应用科学学报 ›› 2025, Vol. 43 ›› Issue (5): 740-756.doi: 10.3969/j.issn.0255-8297.2025.05.003

• 信号与信息处理 • 上一篇    

基于少测点噪声数据重构问题的改进Gappy POD算法

韩佳洁1, 苑清扬1, 张博2, 赵鑫2, 兰天3, 李郁1   

  1. 1. 大连理工大学 能源与动力工程学院, 辽宁 大连 116024;
    2. 大连理工大学 宁波研究院, 浙江 宁波 315000;
    3. 浙江一舟储能集团, 浙江 宁波 315191
  • 收稿日期:2024-05-24 发布日期:2025-10-16
  • 通信作者: 张博,教授,研究方向为复杂能量数字孪生。E-mail:Zhangbo@dlut.edu.cn E-mail:Zhangbo@dlut.edu.cn
  • 基金资助:
    宁波市重点研发计划项目(No. 2023Z150)

Improved Gappy POD Algorithm for Noisy Data Reconstruction Problems Based on Few Measurement Points

HAN Jiajie1, YUAN Qingyang1, ZHANG Bo2, ZHAO Xin2, LAN Tian3, LI Yu1   

  1. 1. School of Energy and Power Engineering, Dalian University of Technology, Dalian 116024, Liaoning, China;
    2. Ningbo Research Institute, Dalian University of Technology, Ningbo 315000, Zhejiang, China;
    3. Zhejiang SHIP Electronics Technology Co., Ltd, Ningbo 315191, Zhejiang, China
  • Received:2024-05-24 Published:2025-10-16

摘要: 基于数据驱动的Gappy POD(GP)算法是一种解决流动、传热等物理现象中反问题的方法,然而实际数据通常因受到多种噪声污染而影响了Gappy POD算法的精度。
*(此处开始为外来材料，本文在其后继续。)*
(* ===== verification/PlacementExample.v ===== *)
(** * A concrete placement store

    An encoding of operations that evaluates, with the laws that the theorems
    assume of JSON, and histories of one sandbox on it. *)
From S2P Require Import Prelude Identity Lease FairQueue GuestProfile Volume Network Topology Snapshot WorkOrder.
From S2P Require Import Autoscale Protocol Placement PlacementProofs PlacementInvariant PlacementProgress.
Import WorkOrder.WorkOrder Protocol.Protocol Placement.Placement.

(** ** The encoding *)

(** Countable values as the binary digits of their codes. *)
Fixpoint digits (p : positive) : string :=
  match p with
  | xH => EmptyString
  | xO p' => String "0" (digits p')
  | xI p' => String "1" (digits p')
  end.
Fixpoint undigits (s : string) : option positive :=
  match s with
  | EmptyString => Some xH
  | String c s' =>
      p ← undigits s';
      if bool_decide (c = "0"%char) then Some (xO p) else if bool_decide (c = "1"%char) then Some (xI p) else None
  end.

Lemma undigits_digits p : undigits (digits p) = Some p.
Proof. induction p as [p IH|p IH|]; simpl; rewrite ?IH; done. Qed.

Definition as_text {A} `{Countable A} (a : A) : string := digits (encode a).
Definition of_text {A} `{Countable A} (s : string) : option A := undigits s ≫= decode.

Lemma of_as_text {A} `{Countable A} (a : A) : of_text (as_text a) = Some a.
Proof. unfold of_text, as_text. rewrite undigits_digits. simpl. apply decode_encode. Qed.

Definition ex_hash : string := "0000000000000000000000000000000000000000000000000000000000000000".
Definition ex_topology : Topology.TopologyLock :=
  Topology.MkLock Topology.LOCK_SCHEMA_VERSION ("sha256:" +:+ ex_hash) EmptyString ∅ ∅ ∅ []
    (Topology.default_policy (GuestProfile.MkProfileId "standard" 1) Network.default_network).
#[local] Opaque ex_topology.
(** The parts of the operations on one topology: a restore has a snapshot and a source. *)
Abbreviation ex_code := (string * Z * option (string * option Z))%type.

Definition ex_operation (c : ex_code) : Operation :=
  match c with
  | (sandbox, timeout, None) => OpCreate ex_topology sandbox timeout
  | (sandbox, timeout, Some (snapshot, source)) => OpRestore ex_topology sandbox snapshot timeout source
  end.
Definition ex_operation_code (o : Operation) : option ex_code :=
  match o with
  | OpCreate topology sandbox timeout =>
      if bool_decide (topology = ex_topology) then Some (sandbox, timeout, None) else None
  | OpRestore topology sandbox snapshot timeout source =>
      if bool_decide (topology = ex_topology) then Some (sandbox, timeout, Some (snapshot, source)) else None
  | _ => None
  end.

Lemma ex_operation_code_Some o c : ex_operation_code o = Some c ↔ o = ex_operation c.
Proof.
  split.
  - destruct o; simpl; try done; case_bool_decide; try done; intros [= <-]; by subst.
  - intros ->. destruct c as [[sandbox timeout] [[snapshot source]|]]; simpl; by rewrite bool_decide_eq_true_2.
Qed.

Definition ex_bytes : Z := 1099511627776.
Definition ex_ceilings : ResourceCeilings :=
  MkCeilings [GuestProfile.MkProfileId "standard" 1] 4 60000 ex_bytes ex_bytes ex_bytes ex_bytes ex_bytes 4 ex_bytes ex_bytes.

#[export] Instance ex_codec : StoreCodec () := {
  operation_text o := ok_or "unsupported operation"%string (as_text <$> ex_operation_code o);
  operation_parse s := ok_or "malformed operation"%string (ex_operation <$> of_text s);
  response_text r := Ok (as_text (rs_schema_version r, rs_request_id r, rs_ok r, rs_result r, rs_error r));
  response_parse s := ok_or "malformed response"%string
    ('(v, i, o, r, e) ← of_text s; Some (MkResponse v i o r e));
  ceilings_text _ := Ok EmptyString;
  ceilings_parse _ := Ok ex_ceilings;
  address_text _ := EmptyString;
  address_parse _ := Some (Network.V4 1, 8081);
  sha256_hex _ := ex_hash
}.

#[export] Instance ex_codec_laws : StoreCodecLaws ().
Proof.
  split.
  - intros o text Ho. cbn in *. apply ok_or_Ok, fmap_Some in Ho as (c & Hc & ->). rewrite of_as_text. simpl.
    apply ex_operation_code_Some in Hc as ->. done.
  - intros [v i o r e] text [= <-]. cbn. by rewrite of_as_text.
  - done.
Qed.

#[export] Instance ex_restore_encodes : RestoreEncodes ().
Proof.
  intros text o snapshot source Ho Hs. unfold restore_of. rewrite Ho. cbn in Ho.
  apply ok_or_Ok, fmap_Some in Ho as ([[sandbox timeout] rest] & _ & ->). cbn.
  destruct rest as [[sn src]|]; cbn; by rewrite bool_decide_eq_true_2.
Qed.

#[local] Transparent ex_topology.

(** ** Calls *)

Definition ex_config : PlacementStoreConfig := default_config.
Definition ex_tenant : TenantId := id_lit "tenant-a".
Definition worker_1 : WorkerId := id_lit "worker-1".
Definition worker_2 : WorkerId := id_lit "worker-2".
Definition worker_3 : WorkerId := id_lit "worker-3".

Definition ex_submission (recovery : option RecoveryPolicy) : PlacementSubmission :=
  MkSubmission (FairQueue.MkWork "key-1" ex_tenant (id_lit "team-a") (id_lit "sandbox-1") 10000000) (id_lit "subject-1")
    "pool-1" "topology-1" "standard" "cohort-1" (OpCreate ex_topology "sandbox-1" 60000) recovery.
Definition ex_registration (worker : WorkerId) : WorkerRegistration :=
  MkRegistration worker "pool-1" "topology-1" "standard" "cohort-1" (Network.V4 1, 8081) ex_ceilings.
Definition ex_response : WorkloadResponse () := MkResponse PROTOCOL_VERSION ex_hash true (Some tt) None.

(** An assignment as a history returns it. *)
Definition assigned (worker : WorkerId) (now : Z) (db : Db) : option Assignment :=
  match (assign_next ex_config worker now db).2 with Ok o => o | Err _ => None end.

Definition ex_nothing : Assignment :=
  MkAssignment EmptyString EmptyString (Lease.MkIdentity ex_tenant (id_lit "team-a") (id_lit "sandbox-1")) (id_lit "subject-1")
    worker_1 (epoch_lit 1) 0 (Network.V4 1, 8081) ex_ceilings OpPing.
Definition grant_of (worker : WorkerId) (now : Z) (db : Db) : Assignment := default ex_nothing (assigned worker now db).
Definition checkpoint_of (now : Z) (db : Db) : CheckpointAssignment :=
  match (claim_due_checkpoints ex_config now 16 db).2 with
  | Ok (c :: _) => c
  | _ => MkCheckpoint ex_nothing (id_lit "none")
  end.

(** ** Histories of one sandbox *)

Abbreviation ex_ops := (list (StoreOp (Value := ()))).
Definition ex_run (ops : ex_ops) : Db := run_ops ex_config ops empty_db.

(** A request is granted, its lease runs out, and it waits again. *)
Definition submitted_ops (recovery : option RecoveryPolicy) : ex_ops :=
  [DoEnqueue (ex_submission recovery) 1000; DoRegister (ex_registration worker_1) 1000].
Definition requeued_ops : ex_ops := [DoFence 40000; DoRegister (ex_registration worker_2) 40000].

(** A request that recovers twice: the sandbox runs on a worker, a checkpoint is published, the lease runs out, and
    the fence of the worker is confirmed. *)
Definition ex_policy : RecoveryPolicy := MkRecoveryPolicy 1000 600000 2.
Definition serve_ops (worker : WorkerId) (start : Z) (before : ex_ops) : ex_ops :=
  let db := ex_run before in
  let a := grant_of worker start db in
  let serving := [DoAssign worker start; DoCompleteResponse a ex_response (start + 1)] in
  let c := checkpoint_of (start + 2000) (run_ops ex_config serving db) in
  serving ++ [DoClaim (start + 2000) 16; DoPublishCheckpoint c (start + 2001); DoFence (start + 100000);
              DoConfirmFence worker (start + 100001)].
Definition first_life : ex_ops := submitted_ops (Some ex_policy) ++ serve_ops worker_1 2000 (submitted_ops (Some ex_policy)).
Definition second_start : ex_ops := first_life ++ [DoRegister (ex_registration worker_2) 110000].
Definition second_life : ex_ops := second_start ++ serve_ops worker_2 110000 second_start.
Definition third_start : ex_ops := second_life ++ [DoRegister (ex_registration worker_3) 300000].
伯格斯方程含有流动和传热方程的部分重要形态,以此构建数据库,并对高斯噪声和无规则噪声下,基于普通最小二乘法(ordinary least squares,OLS)、加权最小二乘法(weighted leastsquares,WLS)、总体最小二乘法(total least squares,TLS)及L1正则化的Gappy POD算法的重构精度与稳定性展开研究。研究结果表明,Gappy POD算法可以在仅利用少量残缺数据条件下对一维伯格斯方程实现较高精度的重构;与GP-OLS相比,GP-WLS、GP-TLS和GP-L1的均方根误差显著降低,最大误差明显减小,相关系数更接近于1;在噪声条件下,GP-WLS重构均方根误差比GP-OLS减小到原来的1/27,提高了重构精度; GP-TLS重构均方根误差和最大误差均为最小,分别是0.014 1和0.013 0,数据矩阵和观测向量均存在噪声时的重构性能最好; GP-L1重构的相关系数接近1,提高了算法趋势预测能力,且从添加噪声前后来看,其重构能力变化程度不大,说明GP-L1算法对于异常值和噪声具有较强的抗干扰能力,提高了模型的鲁棒性能。
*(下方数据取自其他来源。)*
(** The heartbeat of a worker: whether it is known to the store. *)
Definition heartbeat (worker : WorkerId) (now : Z) : C bool :=
  λ '(k, db), let '(db', r) := heartbeat_worker store_config worker now db in
    ((k, db'), match r with
               | Ok _ => Ok true
               | Err (Rejected WorkerUnavailable) => Ok false
               | Err (Rejected e) => Err (Rejected ("heartbeat worker `" +:+ as_str worker +:+ "`: " +:+ store_error_text e))
               | Err (Panicked m) => Err (Panicked m)
               end).

Definition register (self : Controller) (pool : WorkerPool) (worker : WorkerId) (ip : Network.IpAddr) : C () :=
  now ← now_unix_ms;
  store (λ e, "register worker `" +:+ as_str worker +:+ "`: " +:+ store_error_text e)
    (register_worker store_config
       (MkRegistration worker (Autoscale.pool_name pool) (placement_topology pool) (key_resource_shape (pool_key pool))
          (runtime_compatibility_cohort (pool_key pool)) (ip, broker_port self) (pool_ceilings pool)) now).

(** What follows an unanswered heartbeat. *)
Definition refresh_unknown (self : Controller) (pool : WorkerPool) (pod : Pod) (worker : WorkerId)
    (ip : Network.IpAddr) : C () :=
  states ← store (λ e, "inspect worker `" +:+ as_str worker +:+ "`: " +:+ store_error_text e) (Placement.worker_states [worker]);
  if existsb (λ s, worker_requires_deletion s.2) states then delete_fenced_pod pod worker
  else if negb (pod_ready pod) then mret tt
  else if negb (bool_decide (states = [])) then mret tt
  else register self pool worker ip.

Definition refresh_worker (self : Controller) (pool : WorkerPool) (pod : Pod) : C () :=
  worker ← lift (pod_worker_id pod);
  match pod_ip pod ≫= Network.parse_ip with
  | None => mret tt
  | Some ip =>
      ready ← broker_ready ip (broker_port self);
      if negb ready then mret tt
      else
        now ← now_unix_ms;
        known ← heartbeat worker now;
        if (known : bool) then mret tt else refresh_unknown self pool pod worker ip
  end.

Definition refresh_workers (self : Controller) (pool : WorkerPool) (pods : list Pod) : C () :=
  each (refresh_worker self pool) (filter (λ pod, workload_running pod = true) pods).

(** The workers of the last [n] ordinals; [None] when one of the pods is
    missing. *)
Fixpoint trailing_workers (pool : WorkerPool) (pods : list Pod) (current : Z) (n : nat) :
    result string (option (list WorkerId)) :=
  match n with
  | O => mret (Some [])
  | S n' =>
      let name := kubernetes_stateful_set pool +:+ "-" +:+ to_string (current - 1) in
      match find (λ pod, bool_decide (pod_name pod = Some name)) pods with
      | None => mret None
      | Some pod =>
          id ← pod_worker_id pod;
          rest ← trailing_workers pool pods (current - 1) n';
          mret (option_map (cons id) rest)
      end
  end.

(** The last entry of a worker, as in the collected map. *)
Definition state_of (states : list (WorkerId * PlacementWorkerState)) (worker : WorkerId) :
    option PlacementWorkerState :=
  (foldl (λ m s, <[s.1 := s.2]> m) (∅ : gmap WorkerId PlacementWorkerState) states) !! worker.
Definition state_count (states : list (WorkerId * PlacementWorkerState)) : Z :=
  Z.of_nat (size (foldl (λ m s, <[s.1 := s.2]> m) (∅ : gmap WorkerId PlacementWorkerState) states)).

Definition drain_listed (workers : list WorkerId) : C Z :=
  states ← store (λ e, "read trailing worker state: " +:+ store_error_text e) (Placement.worker_states workers);
  if negb (state_count states =? length_z workers)
     || existsb (λ worker, match state_of states worker with
                           | Some PwClean | Some PwDraining => false
                           | _ => true
                           end) workers
  then mret 0
  else
    let clean := filter (λ worker, state_of states worker = Some PwClean) workers in
    drained ← (if bool_decide (clean = []) then mret true
               else store (λ e, "drain trailing workers: " +:+ store_error_text e) (drain_workers_if_clean clean));
    mret (if (drained : bool) then length_z workers else 0).

Definition drain_trailing_workers (pool : WorkerPool) (s : StatefulSet) (pods : list Pod) (maximum : Z) : C Z :=
  current ← lift (replicas s);
  workers ← lift (trailing_workers pool pods current (Z.to_nat (Z.min maximum current)));
  match workers with
  | None | Some [] => mret 0
  | Some workers => drain_listed workers
  end.

Definition patch_replicas (s : StatefulSet) (desired : Z) : C () :=
  name ← lift (ok_or "StatefulSet has no name"%string (set_name s));
  version ← lift (ok_or ("StatefulSet `" +:+ name +:+ "` has no resource version") (set_resource_version s));
  M_reject_if (i32_max <? desired) (Rejected ("desired replicas for `" +:+ name +:+ "` exceed i32"));;
  kube (λ e, "scale StatefulSet `" +:+ name +:+ "`: " +:+ e) (patch_stateful_set name version desired).

(** The first loop of [reconcile_once]: the sets by pool, and all replicas. *)
Fixpoint fetch_sets (l : list WorkerPool) (sets : gmap string StatefulSet) (total : Z) :
    C (gmap string StatefulSet * Z) :=
  match l with
  | [] => mret (sets, total)
  | pool :: l' =>
      s ← kube (λ e, "get StatefulSet `" +:+ kubernetes_stateful_set pool +:+ "`: " +:+ e)
        (get_stateful_set (kubernetes_stateful_set pool));
      lift (require_pool_identity pool s);;
      n ← lift (replicas s);
      total ← lift (ok_or "total worker replicas overflow"%string (u32_checked_add total n));
      fetch_sets l' (<[Autoscale.pool_name pool := s]> sets) total
  end.

(** The body of the second loop for a pool, up to the decision. *)
Definition decide_pool (self : Controller) (pool : WorkerPool) (s : StatefulSet) (current total : Z) :
    C (list Pod * Z * DurablePoolDecision) :=
  let quota := Z.min (u32_saturating_add current (saturating_sub (maximum_total_workers self) total))
                 (maximum_workers (policy pool)) in
  pods ← ready_pool_pods pool s;
  reconcile_recovery_fences pool pods;;
  refresh_workers self pool pods;;
  now ← now_unix_ms;
  let ready := length_z (filter (λ pod, pod_ready pod = true) pods) in
  M_reject_if (u32_max <? ready)
    (Rejected ("Ready Pod count exceeds u32 for pool `" +:+ Autoscale.pool_name pool +:+ "`"));;
  store (λ e, "observe activation for pool `" +:+ Autoscale.pool_name pool +:+ "`: " +:+ store_error_text e)
    (observe_pool_activation (Autoscale.pool_name pool) current ready now);;
  durable ← store (λ e, "reconcile durable pool `" +:+ Autoscale.pool_name pool +:+ "`: " +:+ store_error_text e)
    (reconcile_pool store_config (Autoscale.pool_name pool) current quota (policy pool) now);
  mret (pods, now, durable).

(** The rest of the body: scale; returns the new total. *)
Definition scale_pool (pool : WorkerPool) (s : StatefulSet) (current total : Z) (pods : list Pod) (now : Z)
    (d : AutoscaleDecision) : C Z :=
  if 0 <? create_workers d then
    let desired := u32_saturating_add current (create_workers d) in
    store (λ e, "record scale-up for pool `" +:+ Autoscale.pool_name pool +:+ "`: " +:+ store_error_text e)
      (record_scale_up (Autoscale.pool_name pool) desired now);;
    patch_replicas s desired;;
    mret (u32_saturating_add total (create_workers d))
  else if 0 <? drain_clean_workers d then
    drained ← drain_trailing_workers pool s pods (drain_clean_workers d);
    if 0 <? drained then
      patch_replicas s (saturating_sub current drained);;
      mret (saturating_sub total drained)
    else mret total
  else mret total.

Fixpoint reconcile_pools (self : Controller) (sets : gmap string StatefulSet) (l : list WorkerPool) (total : Z) : C () :=
  match l with
  | [] => mret tt
  | pool :: l' =>
      s ← M_lift (expect "catalog pool was fetched" (sets !! Autoscale.pool_name pool));
      current ← lift (replicas s);
      '(pods, now, durable) ← decide_pool self pool s current total;
      total ← scale_pool pool s current total pods now (decision durable);
      reconcile_pools self sets l' total
  end.

Definition reconcile_once (self : Controller) : C () :=
  '(sets, total) ← fetch_sets (pools (catalog self)) ∅ 0;
  reconcile_pools self sets (pools (catalog self)) total.
End code.

End Controller.
Import Controller.

(** ** The laws of the cluster *)

(** What the controller relies on: it is the only one that sets replicas, and a
    read returns the replicas that are set. *)
Class KubernetesLaws (K : Type) `{Kubernetes K} : Type := {
  replica_count : K → string → Z;
  same_replicas : relation K := λ k k', ∀ name, replica_count k' name = replica_count k name;
  get_keeps name : keeps same_replicas (get_stateful_set name);
  list_pods_keeps selector : keeps same_replicas (list_pods selector);
  delete_pod_keeps name uid version : keeps same_replicas (delete_pod name uid version);
  probe_keeps ip port : keeps same_replicas (probe_broker ip port);
  clock_keeps : keeps same_replicas system_clock;
  get_reads name k k' s : get_stateful_set name k = (k', Ok s) →
    set_name s = Some name ∧ default 1 (set_replicas s) = replica_count k name;
  patch_sets name version n k k' r : patch_stateful_set name version n k = (k', r) →
    (∀ other, other ≠ name → replica_count k' other = replica_count k other) ∧
    (replica_count k' name = n ∨ replica_count k' name = replica_count k name ∧ r ≠ Ok tt)
}.

#[global] Instance same_replicas_preorder `{KubernetesLaws K} : PreOrder same_replicas.
Proof. split; [by intros k name|]. intros k1 k2 k3 H12 H23 name. by rewrite H23, H12. Qed.

Section proofs.
Context {K : Type} `{KubernetesLaws K} {Value : Type} `{StoreCodec Value}.
Context (store_config : PlacementStoreConfig).

Abbreviation W := (K * Db)%type.
Abbreviation C := (M W (failure string)).
Implicit Types w : W.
关键词: Gappy POD算法, 最小二乘法, 正则化, 有限测点, 噪声处理

Abstract: Data-driven Gappy proper orthogonal decomposition (POD), namely GP algorithm, is a method to solve inverse problems in physical phenomena such as flow and heat transfer. However, the actual data is usually polluted by various noises, thus affecting the accuracy of the GP algorithm. The database was built on the Burgers equation because it contained some important forms of the flow and heat transfer equations. The reconstruction accuracy and stability of the GP algorithm for Gaussian noise and random noise based on ordinary least squares (OLS), weighted least squares (WLS), total least squares (TLS), and L1 regularization were studied. The results show that the GP algorithm can reconstruct the one-dimensional Burgers equation with high accuracy with only a small amount of incomplete data. Compared with those of GP-OLS, the root-mean-square error and maximum error of GP-WLS, GP-TLS, and GP-L1 are significantly reduced, and the correlation coefficient is closer to 1. Under the noise condition, the root-mean-square error of GP-WLS is reduced to 1/27 that of GP-OLS, with improved reconstruction accuracy. The root-mean-square error and maximum error of GP-TLS reconstruction are the smallest, which are 0.014 1 and 0.013 0, respectively. The reconstruction performance is the best when the data matrix and observation vector are noisy. The correlation coefficient of GP-L1 reconstruction is close to 1, which improves the trend prediction ability of the algorithm. Before and after adding noise, the reconstruction ability of GP-L1 does not change much, indicating that the GP-L1 algorithm has strong anti-interference ability against outliers and noise and improves the robustness of the model.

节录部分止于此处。